**Required work:** Set down exactly the lines of the records from the top to the line containing "Definition Z_of_byte (b"; include both.

[Saved entries]
+++++

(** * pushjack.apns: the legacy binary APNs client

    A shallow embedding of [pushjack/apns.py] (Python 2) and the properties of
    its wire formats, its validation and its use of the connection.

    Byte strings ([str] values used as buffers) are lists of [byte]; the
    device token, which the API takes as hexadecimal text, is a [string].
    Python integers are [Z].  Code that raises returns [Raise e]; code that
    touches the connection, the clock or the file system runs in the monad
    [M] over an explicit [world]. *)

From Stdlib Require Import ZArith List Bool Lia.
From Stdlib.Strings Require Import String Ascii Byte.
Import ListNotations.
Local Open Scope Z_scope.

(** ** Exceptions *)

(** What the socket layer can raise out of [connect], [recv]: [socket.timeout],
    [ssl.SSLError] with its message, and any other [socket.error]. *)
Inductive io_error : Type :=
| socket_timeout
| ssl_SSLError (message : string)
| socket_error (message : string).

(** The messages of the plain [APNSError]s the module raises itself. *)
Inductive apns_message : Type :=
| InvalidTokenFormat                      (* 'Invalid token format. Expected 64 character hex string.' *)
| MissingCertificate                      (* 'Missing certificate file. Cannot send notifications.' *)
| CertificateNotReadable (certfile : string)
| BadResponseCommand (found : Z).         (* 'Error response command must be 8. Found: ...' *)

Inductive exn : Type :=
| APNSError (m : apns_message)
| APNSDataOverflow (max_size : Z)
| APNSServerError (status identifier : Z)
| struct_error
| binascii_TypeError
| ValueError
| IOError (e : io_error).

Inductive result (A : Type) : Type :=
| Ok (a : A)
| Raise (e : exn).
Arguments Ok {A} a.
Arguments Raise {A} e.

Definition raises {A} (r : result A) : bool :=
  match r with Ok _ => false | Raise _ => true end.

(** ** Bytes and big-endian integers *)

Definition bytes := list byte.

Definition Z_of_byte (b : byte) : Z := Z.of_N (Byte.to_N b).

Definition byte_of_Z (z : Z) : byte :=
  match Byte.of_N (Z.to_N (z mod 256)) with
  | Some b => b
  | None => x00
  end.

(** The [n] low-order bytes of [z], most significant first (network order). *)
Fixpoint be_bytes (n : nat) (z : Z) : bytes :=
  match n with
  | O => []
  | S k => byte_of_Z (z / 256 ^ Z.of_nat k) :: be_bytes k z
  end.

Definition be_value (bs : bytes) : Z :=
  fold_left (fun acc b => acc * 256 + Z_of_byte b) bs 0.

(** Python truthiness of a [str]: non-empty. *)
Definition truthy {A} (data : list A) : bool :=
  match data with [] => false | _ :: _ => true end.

+++++

**Answer for this exercise:**
(** * pushjack.apns: the legacy binary APNs client

    A shallow embedding of [pushjack/apns.py] (Python 2) and the properties of
    its wire formats, its validation and its use of the connection.

    Byte strings ([str] values used as buffers) are lists of [byte]; the
    device token, which the API takes as hexadecimal text, is a [string].
    Python integers are [Z].  Code that raises returns [Raise e]; code that
    touches the connection, the clock or the file system runs in the monad
    [M] over an explicit [world]. *)

From Stdlib Require Import ZArith List Bool Lia.
From Stdlib.Strings Require Import String Ascii Byte.
Import ListNotations.
Local Open Scope Z_scope.

(** ** Exceptions *)

(** What the socket layer can raise out of [connect], [recv]: [socket.timeout],
    [ssl.SSLError] with its message, and any other [socket.error]. *)
Inductive io_error : Type :=
| socket_timeout
| ssl_SSLError (message : string)
| socket_error (message : string).

(** The messages of the plain [APNSError]s the module raises itself. *)
Inductive apns_message : Type :=
| InvalidTokenFormat                      (* 'Invalid token format. Expected 64 character hex string.' *)
| MissingCertificate                      (* 'Missing certificate file. Cannot send notifications.' *)
| CertificateNotReadable (certfile : string)
| BadResponseCommand (found : Z).         (* 'Error response command must be 8. Found: ...' *)

Inductive exn : Type :=
| APNSError (m : apns_message)
| APNSDataOverflow (max_size : Z)
| APNSServerError (status identifier : Z)
| struct_error
| binascii_TypeError
| ValueError
| IOError (e : io_error).

Inductive result (A : Type) : Type :=
| Ok (a : A)
| Raise (e : exn).
Arguments Ok {A} a.
Arguments Raise {A} e.

Definition raises {A} (r : result A) : bool :=
  match r with Ok _ => false | Raise _ => true end.

(** ** Bytes and big-endian integers *)

Definition bytes := list byte.

Definition Z_of_byte (b : byte) : Z := Z.of_N (Byte.to_N b).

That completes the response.